May 2011Andrew Schwartz

David Vlahov arrived as the new dean at the UCSF School of Nursing at a time when health care professionals – and nurses especially – face a complex, but invigorating set of challenges.

In the United States, health care reform has the potential to elevate the role of nurses through its focus on preventive care and interprofessional collaboration. That focus emerges from a growing understanding of the ways biological, psychological, familial, cultural and institutional factors intersect to influence individual well-being and population health. Increasingly, health care professionals believe that improving health and health care depends on drawing on and deepening that understanding.

Nursing, of course, has long held that holistic perspective, and Vlahov is an internationally recognized leader in devising models that exemplify it. His career has yielded a series of prominent, multilevel, community-based interventions and the publication of hundreds of articles that rigorously evaluate such efforts.

As such, he is the ideal choice to succeed the much loved and admired Kathleen Dracup as dean. In her decade of leadership, Dracup extended a tradition at UCSF that has forged a unique and essential role for academic nursing.
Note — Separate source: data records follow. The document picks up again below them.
Lemma bq_delete_min_rel s b F :
  bq_rel s b F → ∃ s', flb_bucket_queue_delete_min s = Some s' ∧
    bq_rel s' (drop_min b) (F ∪ list_to_set (take 1 (mjoin b))).
Proof.
  destruct s as [q h]. intros (w & Hs & Hn & HF). simpl in *.
  destruct (seek_ok _ _ _ _ Hs) as [-> Hs1]. simpl.
  rewrite (bq_is_empty_top _ _ _ _ (first_busy b) Hs1) by done.
  pose proof (first_busy_lookup b) as Hl.
  destruct (b !! first_busy b) as [l|] eqn:E.
  2:{ destruct Hl as (Hl & Ej & ->). rewrite bool_decide_eq_true_2 by done. simpl.
      eexists. split; [done|]. rewrite Ej. simpl. rewrite union_empty_r_L.
      by exists w. }
  destruct Hl as (_ & x & l' & -> & Ej & ->).
  rewrite bool_decide_eq_false_2 by (apply lookup_lt_Some in E; lia). simpl.
  pose proof (bucket_dll _ _ _ _ _ _ Hs E) as Hd.
  pose proof (bs_buckets _ _ _ _ Hs _ _ E) as Hw.
  destruct (dll_ends _ _ _ Hd) as [_ ->]. simpl.
  destruct (mk_list_del_dll _ _ [] x l' Hd) as (h' & -> & Hd' & _ & Hxp & HX). simpl.
  set (a := bucket_addr q (Z.of_nat (first_busy b))) in *.
  assert (Hr' : represents h' (<[a := l']> w)).
  { eapply represents_update; [apply (bs_rep _ _ _ _ Hs)|exact Hd'|exact HX|]. intros c lc y Hc Hlc Hy.
    pose proof (proj2 (bs_rep _ _ _ _ Hs) c a lc _ y Hc Hlc Hw Hy). set_solver. }
  assert (Hs2 := bq_shape_insert q h h' b w _ _ l' (first_busy b) Hs E Hr'
    (proj1 (first_busy_insert_nil b 0 l'))).
  fold a in Hs2. destruct (seek_ok _ _ _ _ Hs2) as [-> Hs3]. simpl.
  eexists. split; [reflexivity|]. exists (<[a := l']> w). split_and!; simpl.
  - by apply bq_shape_set_n_items.
  - destruct (mjoin_insert b _ _ l' E) as (pre & post & E1 & E2).
    rewrite E2, E1 in *. rewrite !length_app in *. simpl in *.
    rewrite Hn. unfold wrap. rewrite Zminus_mod_idemp_l. f_equal. lia.
  - rewrite Ej. simpl. intros y Hy.
    assert (Hax : x ≠ a ∧ x ∉ l').
    { destruct Hd as [_ Hnd]. rewrite !NoDup_cons in Hnd. set_solver. }
    destruct (decide (y = x)) as [->|Hyx].
    + split; [|done]. split; [eapply dll_nonnull; [exact Hd|set_solver]|].
      intros (c & lc & [[<- <-]|[Hc Hlc]]%lookup_insert_Some & Hin); [set_solver|].
      apply (proj2 (bs_rep _ _ _ _ Hs) c a lc _ x (not_eq_sym Hc) Hlc Hw Hin). set_solver.
    + assert (y ∈ F) as Hy' by set_solver. destruct (HF _ Hy') as [[Hy0 Hyu] Hyp].
      assert (y ∉ a :: x :: l') by (intros Hin; apply Hyu; by eexists _, _).
      split; [split; [done|]|].
      * intros [?|Hin]%in_use_insert; [done|set_solver].
      * destruct (HX y) as [_ ->]; [set_solver|done].
Qed.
Vlahov is fully aware of that tradition and has a vision for how to build on it.

“The Institute of Medicine’s Future of Nursing report provides a blueprint for us to work in a number of complementary directions,” he says. “For example, using the best science available, we need to devise more effective interprofessional practice models that take advantage of nurses’ full scope of practice. Nurses also will have a central role in optimizing models for transitional care, particularly for an aging population. And we need to expand our understanding of and methods for symptom management.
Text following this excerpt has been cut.